Task directions
Look through the lines below and copy each one that includes "Fsub".

──────────────────────────────

(** * Waveform generator: sampler, modulator, sequence generator, ASCII renderer

    A shallow embedding of the computational kernel of [main.c]
    ([sample_base_waveform], the [*_plot] table and plot loops, [run_AM],
    [run_FM], [run_PWM] and [print_ascii_from_yvals]).

    The C code computes on [float].  The program is written once, over an
    interface [FloatOps] of the operations it uses, and is read under two
    interpretations:
    - [Exact]: real numbers, the arithmetic in which the documentation
      states its formulas (no rounding, no NaN, no infinities);
    - [B32]: IEEE 754 binary32 with round-to-nearest-even, executable.
    [int] values stay far from the limits of their type on every path that
    is modelled ([0 <= i < 100], [rows - 1] with [rows > 0]) and are plain
    [Z].  [malloc] is taken to succeed.  The texts of the menus and the
    [%.6f] text of the table are left out: a display routine yields the
    numbers of its table, its buffer of plot values and the lines the
    renderer prints.  What the user types reaches the handlers as the
    values [scanf] stores and the line [fgets] reads; [sscanf]'s
    [%lf] conversion is the C library's and is taken as given. *)

From Stdlib Require Import ZArith List String Ascii Bool Lia.
From Stdlib Require Import Reals Lra.
From Stdlib Require Import Floats.SpecFloat.
Import ListNotations.

Set Implicit Arguments.

(** ** The float operations the program uses *)

Class FloatOps (F : Type) : Type := {
  FofZ   : Z -> F;            (* an [int] converted to [float]; [n.0f] *)
  Fhalf  : F;                 (* the literal [0.5f] *)
  FPI    : F;                 (* the macro [PI] *)
  Fadd   : F -> F -> F;
  Fsub   : F -> F -> F;
  Fmul   : F -> F -> F;
  Fdiv   : F -> F -> F;
  Fopp   : F -> F;
  Fabs   : F -> F;            (* [fabsf] *)
  Fltb   : F -> F -> bool;    (* [<]  *)
  Fleb   : F -> F -> bool;    (* [<=] *)
  Feqb   : F -> F -> bool;    (* [==] *)
  Fsin   : F -> F;            (* [sinf]  *)
  Ffmod  : F -> F -> F;       (* [fmodf] *)
  Ftrunc : F -> Z             (* the cast [(int)] *)
}.

Declare Scope cfloat_scope.
Delimit Scope cfloat_scope with cf.
Notation "x + y" := (Fadd x y) : cfloat_scope.
Notation "x - y" := (Fsub x y) : cfloat_scope.
Notation "x * y" := (Fmul x y) : cfloat_scope.
Notation "x / y" := (Fdiv x y) : cfloat_scope.
Notation "- x" := (Fopp x) : cfloat_scope.
Notation "x <? y" := (Fltb x y) : cfloat_scope.
Notation "x <=? y" := (Fleb x y) : cfloat_scope.
Notation "x >? y" := (Fltb y x) : cfloat_scope.
Notation "x =? y" := (Feqb x y) : cfloat_scope.
Notation "x <>? y" := (negb (Feqb x y)) (at level 70, no associativity) : cfloat_scope.
(* [# n] is the literal [n.0f], or the conversion [(float) n]. *)
Notation "# n" := (FofZ n%Z) (at level 1, n at level 0, format "# n") : cfloat_scope.

(** ** Constants *)

Definition DEFAULT_SAMPLES : Z := 100.
Definition TABLE_SAMPLES : Z := 8.
Definition ASCII_ROWS : Z := 21.

(** ** Global state: the static variables of the C file *)

Record config (F : Type) : Type := {
  fre_sin : F; fre_squ : F; fre_saw : F; fre_tra : F;
  amp_sin : F; amp_squ : F; amp_saw : F; amp_tra : F;
  phase_sin : F;
  duty_cycle : F; slope : F
}.

(** [for (int i = 0; i < n; i++) body(i)], collecting what each turn
    produces. *)
Definition for_range (A : Type) (n : Z) (body : Z -> A) : list A :=
  map (fun i => body (Z.of_nat i)) (seq 0 (Z.to_nat n)).

Section Program.

Context {F : Type} {ops : FloatOps F}.
Local Open Scope cfloat_scope.

(** *** Sampler *)

Definition sample_base_waveform (st : config F) (waveform_type : Z) (t : F) : F :=
  match waveform_type with
  | 1%Z =>
      amp_sin st * Fsin (#2 * FPI * fre_sin st * t + phase_sin st)
  | 2%Z =>
      if fre_squ st <=? #0 then #0 else
      let T := #1 / fre_squ st in
      let pos := Ffmod t T / T in
      if pos <? duty_cycle st then amp_squ st else - amp_squ st
  | 3%Z =>
      if fre_tra st <=? #0 then #0 else
      let T := #1 / fre_tra st in
      let pos := Ffmod t T / T in
      if pos <? Fhalf then - amp_tra st + #4 * amp_tra st * pos
      else #3 * amp_tra st - #4 * amp_tra st * pos
  | 4%Z =>
      if fre_saw st <=? #0 then #0 else
      let T := #1 / fre_saw st in
      let frac := Ffmod t T / T in
      - amp_saw st + #2 * amp_saw st * frac
  | _ => #0
  end.

(** *** Renderer *)

(** What one call of [print_ascii_from_yvals] does: the lines it prints
    (none when it returns at its first guard), or a read past the end of
    [yvals], which C leaves undefined. *)
Inductive outcome : Type :=
  | Printed (lines : list string)
  | OutOfBounds.

Definition canvas : Type := list (list ascii).

Definition blank : ascii := " "%char.
Definition star : ascii := "*"%char.
Definition dash : ascii := "-"%char.

Fixpoint update (A : Type) (n : nat) (x : A) (l : list A) : list A :=
  match l, n with
  | [], _ => []
  | _ :: l', O => x :: l'
  | a :: l', S n' => a :: update n' x l'
  end.

(** [canvas[row][c]] *)
Definition get_cell (cv : canvas) (row c : Z) : ascii :=
  nth (Z.to_nat c) (nth (Z.to_nat row) cv []) blank.

(** [canvas[row][c] = ch] *)
Definition set_cell (cv : canvas) (row c : Z) (ch : ascii) : canvas :=
  update (Z.to_nat row) (update (Z.to_nat c) ch (nth (Z.to_nat row) cv [])) cv.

──────────────────────────────

Completed exercise
  Fsub   : F -> F -> F;
Notation "x - y" := (Fsub x y) : cfloat_scope.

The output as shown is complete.